Mahmoud Badr, Hassan Shaheen, and Mohammed Abdul Aziz launched the “Tamarod” (Arabic for “Rebel”) movement. The movement is an attempt to display the Egyptian public’s lack of faith in the man they had elected president less than a year earlier.
The group announced their goal: fifteen million signatures by June 30 to call for early presidential elections. Petitioners signed to agree that “[Morsi] has been a total failure” and “the average citizen has not had any of the goals of the revolution fulfilled – not bread, freedom, social justice, nor national independence.” Therefore, Tamarod asked to “withdraw confidence from President of the Republic, Dr. Mohammed [sic] Morsi.”
From the beginning of the Tamarod movement, the campaign leaders employed a discourse of alignment with the armed forces, but insisted that the military would only support the popular will of the people. Tamarod called for a “people’s coup.” The initial campaign also labeled the Muslim Brotherhood a “terrorist” group, a tag that the military would later adopt.

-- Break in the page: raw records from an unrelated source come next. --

(* ===== verification/GoSort.v ===== *)
(** * Sorting: package sort, SQL [ORDER BY], and the orders they use

    [sort_by less] is the stable sort of a slice for a [less] function; with an
    order that is total on the keys it is also what sort.Slice and [ORDER BY]
    produce. *)

From S2P Require Import Prelude GoStrings.
From Stdlib Require Import Sorted.

(** A strict weak order given as Go's [less] function. *)
Class WeakOrder {A} (less : A -> A -> bool) : Prop := {
  less_irrefl a : less a a = false;
  less_asym a b : less a b = true -> less b a = false;
  ngt_trans a b c : less b a = false -> less c b = false -> less c a = false;
}.

(** Rows with distinct keys are determined by their keys. *)
Lemma NoDup_key_inj {A K} (key : A -> K) l a b :
  NoDup (key <$> l) -> a ∈ l -> b ∈ l -> key a = key b -> a = b.
Proof.
  intros Hnd [i Hi]%list_elem_of_lookup [j Hj]%list_elem_of_lookup E.
  assert (i = j) as ->; [|congruence].
  apply (NoDup_lookup _ i j (key a) Hnd); rewrite list_lookup_fmap; [by rewrite Hi|by rewrite Hj, E].
Qed.

Section sorting.
Context {A : Type} (less : A -> A -> bool).

(** Insert [x] in front of the first element that is not below it. *)
Fixpoint insert_by (x : A) (l : list A) : list A :=
  match l with
  | [] => [x]
  | y :: l' => if less y x then y :: insert_by x l' else x :: l
  end.

Definition sort_by (l : list A) : list A := foldr insert_by [] l.

(** [a] may stand before [b]. *)
Definition before (a b : A) : Prop := less b a = false.

Lemma insert_by_perm x l : insert_by x l ≡ₚ x :: l.
Proof.
  induction l as [|y l IH]; simpl; [done|]. destruct (less y x); [|done].
  rewrite IH. apply Permutation_swap.
Qed.

Lemma sort_by_perm l : sort_by l ≡ₚ l.
Proof. induction l as [|x l IH]; simpl; [done|]. by rewrite insert_by_perm, IH. Qed.

Lemma sort_by_length l : length (sort_by l) = length l.
Proof. apply Permutation_length, sort_by_perm. Qed.

Lemma sort_by_elem l x : x ∈ sort_by l <-> x ∈ l.
Proof. by rewrite sort_by_perm. Qed.

(** Elements the order does not separate from [x] keep their places. *)
Lemma insert_by_filter (P : A -> bool) x l :
  P x = false -> List.filter P (insert_by x l) = List.filter P l.
Proof.
  intros Hx. induction l as [|y l IH]; simpl; [by rewrite Hx|].
  destruct (less y x); simpl; [by rewrite IH|by rewrite Hx].
Qed.

(** Two orders that agree on the elements sort them the same way. *)
Lemma insert_by_subset x l y : y ∈ insert_by x l <-> y = x \/ y ∈ l.
Proof. rewrite insert_by_perm. apply elem_of_cons. Qed.

Context `{!WeakOrder less}.

Lemma before_total a b : before a b \/ before b a.
Proof. unfold before. destruct (less b a) eqn:E; [right|by left]. by apply less_asym. Qed.

Lemma insert_by_sorted x l : StronglySorted before l -> StronglySorted before (insert_by x l).
Proof.
  induction 1 as [|y l Hl IH Hy]; simpl; [by repeat constructor|].
  destruct (less y x) eqn:E.
  - constructor; [done|]. rewrite insert_by_perm. constructor; [by apply less_asym|done].
  - constructor; [by constructor|]. constructor; [done|].
    eapply Forall_impl; [exact Hy|]. intros z Hz. unfold before in *. by eapply ngt_trans.
Qed.

Lemma sort_by_sorted l : StronglySorted before (sort_by l).
Proof. induction l; simpl; [constructor|by apply insert_by_sorted]. Qed.

(** A sorted list of elements that the order separates is determined by its
    elements, so a sort by a key without ties has one result. *)
Lemma sorted_unique l1 l2 :
  StronglySorted before l1 -> StronglySorted before l2 -> l1 ≡ₚ l2 ->
  (forall a b, a ∈ l1 -> b ∈ l1 -> before a b -> before b a -> a = b) -> l1 = l2.
Proof.
  revert l2. induction l1 as [|x l1 IH]; intros l2 H1 H2 Hp Hu.
  { by apply Permutation_nil in Hp. }
  destruct l2 as [|y l2]; [by apply Permutation_sym, Permutation_nil in Hp|].
  apply StronglySorted_inv in H1 as [H1 Hx]. apply StronglySorted_inv in H2 as [H2 Hy].
  rewrite Forall_forall in Hx, Hy.
  assert (x = y) as ->.
  { assert (Hxy : x ∈ y :: l2) by (rewrite <-Hp; left).
    assert (Hyx : y ∈ x :: l1) by (rewrite Hp; left).
    apply elem_of_cons in Hxy as [?|Hxy]; [done|]. apply elem_of_cons in Hyx as [?|Hyx]; [done|].
    apply Hu; [by left|by right|by apply Hx|by apply Hy]. }
  f_equal. apply Permutation_cons_inv in Hp. apply IH; try done.
  intros a b Ha Hb. apply Hu; by right.
Qed.

Lemma sort_by_unique l1 l2 :
  l1 ≡ₚ l2 -> (forall a b, a ∈ l1 -> b ∈ l1 -> before a b -> before b a -> a = b) ->
  sort_by l1 = sort_by l2.
Proof.
  intros Hp Hu. apply sorted_unique; try apply sort_by_sorted.
  - by rewrite !sort_by_perm.
  - intros a b. rewrite !sort_by_elem. apply Hu.
Qed.

(** Keyset pagination: when the order separates the elements, those greater than
    the [i]-th of the sorted list are exactly the ones after it. *)
Lemma sort_by_after l i x :
  NoDup l -> (forall a b, a ∈ l -> b ∈ l -> before a b -> before b a -> a = b) ->
  sort_by l !! i = Some x -> List.filter (less x) (sort_by l) = drop (S i) (sort_by l).
Proof.
  intros Hnd Hu Hi. pose proof (sort_by_sorted l) as Hs.
  assert (Hk : NoDup (sort_by l)) by (by rewrite sort_by_perm).
  assert (Hin : forall a, a ∈ sort_by l -> a ∈ l) by (intros a; apply sort_by_elem).
  rewrite <-(take_drop_middle _ _ _ Hi) in Hs, Hk, Hin |- *. apply lookup_lt_Some in Hi.
  assert (Hl : length (take i (sort_by l)) = i) by (rewrite length_take; lia).
  set (l1 := take i (sort_by l)) in *. clearbody l1. set (l2 := drop (S i) (sort_by l)) in *. clearbody l2.
  rewrite <-Hl. replace (drop (S (length l1)) (l1 ++ x :: l2)) with l2
    by (rewrite drop_app_ge by lia; by replace (S (length l1) - length l1)%nat with 1%nat by lia).
  apply StronglySorted_app in Hs as (Hcross & _ & Hs2). apply StronglySorted_inv in Hs2 as [_ Hx].
  apply NoDup_app in Hk as (_ & _ & Hk). apply NoDup_cons in Hk as [Hxn _]. rewrite Forall_forall in Hx.
  rewrite List.filter_app. cbn [List.filter]. rewrite less_irrefl.
  replace (List.filter (less x) l1) with (@nil A).
  - simpl. apply List.forallb_filter_id, List.forallb_forall. intros y Hy%list_elem_of_In.
    destruct (less x y) eqn:E; [done|]. destruct Hxn. rewrite (Hu x y); [done|..].
    + apply Hin. set_solver.
    + apply Hin. set_solver.
    + by apply Hx.
    + done.
  - symmetry. clear -Hcross. induction l1 as [|y l1 IH]; [done|]. cbn [List.filter].
    assert (H := Hcross y x ltac:(by left) ltac:(by left)). unfold before in H. rewrite H.
    apply IH. intros a b Ha Hb. apply Hcross; [by right|done].
Qed.

(** Selecting and sorting commute. *)
Lemma insert_by_select (P : A -> bool) x l :
  StronglySorted before l -> P x = true -> List.filter P (insert_by x l) = insert_by x (List.filter P l).
Proof.
  intros Hs Hx. induction Hs as [|y l Hs IH Hy]; [simpl; by rewrite Hx|]. cbn [insert_by List.filter].
  destruct (less y x) eqn:E; cbn [List.filter].
  - rewrite IH. destruct (P y); [|done]. cbn [insert_by]. by rewrite E.
  - rewrite Hx. destruct (P y); [cbn [insert_by]; by rewrite E|].
    assert (Hf : Forall (before x) (List.filter P l)).
    { apply Forall_forall. intros z Hz%list_elem_of_In. apply List.filter_In in Hz as [Hz%list_elem_of_In _].
      rewrite Forall_forall in Hy. unfold before in *. eapply ngt_trans; [exact E|by apply Hy]. }
    destruct Hf as [|z l' Hz _]; [done|]. cbn [insert_by]. unfold before in Hz. by rewrite Hz.
Qed.

Lemma sort_by_filter (P : A -> bool) l : sort_by (List.filter P l) = List.filter P (sort_by l).
Proof.
  induction l as [|x l IH]; [done|]. change (sort_by (x :: l)) with (insert_by x (sort_by l)). cbn [List.filter].
  destruct (P x) eqn:E; [|by rewrite insert_by_filter].
  rewrite insert_by_select by (done || apply sort_by_sorted). by rewrite <-IH.
Qed.

(** A prefix of the sorted list is before the rest. *)
Lemma sort_by_take_before l n a b :
  a ∈ take n (sort_by l) -> b ∈ drop n (sort_by l) -> before a b.
Proof.
  pose proof (sort_by_sorted l) as Hs. rewrite <-(take_drop n) in Hs.
  apply StronglySorted_app in Hs as [Hs _]. auto.
Qed.
End sorting.

Lemma insert_by_ext {A} (less less' : A -> A -> bool) x l :
  (forall y, y ∈ l -> less y x = less' y x) -> insert_by less x l = insert_by less' x l.
Proof.
  induction l as [|y l IH]; intros H; simpl; [done|]. rewrite (H y) by by left.
  destruct (less' y x); [|done]. f_equal. apply IH. intros z Hz. apply H. by right.
Qed.

Lemma sort_by_ext {A} (less less' : A -> A -> bool) l :
  (forall x y, x ∈ l -> y ∈ l -> less x y = less' x y) -> sort_by less l = sort_by less' l.
Proof.
  induction l as [|x l IH]; intros H; simpl; [done|].
  rewrite IH by (intros; apply H; by right). apply insert_by_ext.
  intros y Hy. apply sort_by_elem in Hy. apply H; [by right|by left].
Qed.

(** ** String order *)

Lemma ascii_compare_spec a b :
  Ascii.compare a b = N.compare (N_of_ascii a) (N_of_ascii b).
Proof. done. Qed.

Lemma string_compare_refl s : String.compare s s = Eq.
Proof.
  induction s as [|a s IH]; simpl; [done|]. by rewrite ascii_compare_spec, N.compare_refl.
Qed.

Lemma string_compare_lt_trans a b c :
  String.compare a b = Lt -> String.compare b c = Lt -> String.compare a c = Lt.
Proof.
  revert b c. induction a as [|x a IH]; intros [|y b] [|z c]; simpl; try done.
  rewrite !ascii_compare_spec.
  destruct (N.compare_spec (N_of_ascii x) (N_of_ascii y)) as [E1|E1|E1],
    (N.compare_spec (N_of_ascii y) (N_of_ascii z)) as [E2|E2|E2]; try done;
    destruct (N.compare_spec (N_of_ascii x) (N_of_ascii z)) as [E3|E3|E3]; try lia; eauto.
Qed.

Lemma str_ltb_irrefl s : str_ltb s s = false.
Proof. unfold str_ltb, String.ltb. by rewrite string_compare_refl. Qed.

Lemma str_ltb_true a b : str_ltb a b = true <-> String.compare a b = Lt.
Proof. unfold str_ltb, String.ltb. by destruct (String.compare a b). Qed.

Lemma str_ltb_trans a b c : str_ltb a b = true -> str_ltb b c = true -> str_ltb a c = true.
Proof. rewrite !str_ltb_true. apply string_compare_lt_trans. Qed.

Lemma str_ltb_total a b : str_ltb a b = false -> str_ltb b a = false -> a = b.
Proof.
  unfold str_ltb, String.ltb. rewrite (String.compare_antisym b a).
  destruct (String.compare a b) eqn:E; simpl; try done. intros _ _.
  by apply String.compare_eq_iff.
Qed.

#[export] Instance str_ltb_order : WeakOrder str_ltb.
Proof.
  split.
  - apply str_ltb_irrefl.
  - intros a b H. destruct (str_ltb b a) eqn:E; [|done].
    pose proof (str_ltb_trans a b a H E) as H'. by rewrite str_ltb_irrefl in H'.
  - intros a b c H1 H2. destruct (str_ltb c a) eqn:E; [|done].
    destruct (str_ltb a b) eqn:E1.
    + pose proof (str_ltb_trans _ _ _ E E1). congruence.
    + pose proof (str_ltb_total a b E1 H1) as ->. congruence.
Qed.

(** [ORDER BY flag DESC] *)
Definition bool_desc (a b : bool) : bool := a && negb b.

#[export] Instance bool_desc_order : WeakOrder bool_desc.
Proof. split; intros; repeat match goal with b : bool |- _ => destruct b end; done. Qed.

#[export] Instance Z_ltb_order : WeakOrder Z.ltb.
Proof. split; intros; reflect_Z; try apply Z.ltb_ge; try lia. Qed.

(** Lexicographic order on two keys. *)
Definition less_then {A K1 K2} (k1 : A -> K1) (less1 : K1 -> K1 -> bool)
    (k2 : A -> K2) (less2 : K2 -> K2 -> bool) (a b : A) : bool :=
  if less1 (k1 a) (k1 b) then true
  else if less1 (k1 b) (k1 a) then false
  else less2 (k2 a) (k2 b).

#[export] Instance less_then_order {A K1 K2} (k1 : A -> K1) less1 (k2 : A -> K2) less2 :
  WeakOrder less1 -> WeakOrder less2 -> WeakOrder (less_then k1 less1 k2 less2).
Proof.
  intros H1 H2. unfold less_then. split.
  - intros a. by rewrite !less_irrefl.
  - intros a b. destruct (less1 (k1 a) (k1 b)) eqn:E1.
    + by rewrite (less_asym _ _ E1).
    + destruct (less1 (k1 b) (k1 a)); [done|]. apply less_asym.
  - intros a b c.
    destruct (less1 (k1 b) (k1 a)) eqn:Eba; [done|].
    destruct (less1 (k1 c) (k1 b)) eqn:Ecb; [done|].
    rewrite (ngt_trans _ _ _ Eba Ecb).
    destruct (less1 (k1 a) (k1 c)) eqn:Eac; [done|].
    destruct (less1 (k1 a) (k1 b)) eqn:Eab.
    { by rewrite (ngt_trans _ _ _ Ecb Eac) in Eab. }
    destruct (less1 (k1 b) (k1 c)) eqn:Ebc.
    { by rewrite (ngt_trans _ _ _ Eac Eba) in Ebc. }
    intros. by eapply ngt_trans.
Qed.

Definition less_on {A K} (key : A -> K) (less : K -> K -> bool) (a b : A) : bool :=
  less (key a) (key b).

#[export] Instance less_on_order {A K} (key : A -> K) less :
  WeakOrder less -> WeakOrder (less_on key less).
Proof.
  unfold less_on. intros H. split; intros.
  - apply less_irrefl.
  - by apply less_asym.
  - by eapply ngt_trans.
Qed.

(** Descending order. *)
Definition flip_less {A} (less : A -> A -> bool) (a b : A) : bool := less b a.

#[export] Instance flip_less_order {A} (less : A -> A -> bool) :
  WeakOrder less -> WeakOrder (flip_less less).
Proof.
  unfold flip_less. intros H. split; intros.
  - apply less_irrefl.
  - by apply less_asym.
  - by eapply ngt_trans.
Qed.

(** sort.Strings *)
Definition sort_strings (l : list string) : list string := sort_by str_ltb l.

Lemma sort_strings_unique l1 l2 : l1 ≡ₚ l2 -> sort_strings l1 = sort_strings l2.
Proof.
  intros Hp. apply sort_by_unique; [apply _|done|]. intros a b _ _. unfold before.
  intros. symmetry. by apply str_ltb_total.
Qed.

#[export] Typeclasses Opaque less_then less_on flip_less str_ltb Z.ltb bool_desc.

Signers stood on medians and street corners in the cities and traveled throughout nineteen of Egypt’s 27 governorates to reach rural areas as well.
Tamarod campaigners wanted to relocate opposition from the squares and gathering places in order to incorporate more people. They also wanted to demonstrate the Morsi had lost his legitimacy, as derived from the will of the people. In a series of tweets on April 22, Mahmoud Badr announced a million-man march and referenced the palace as a potential target.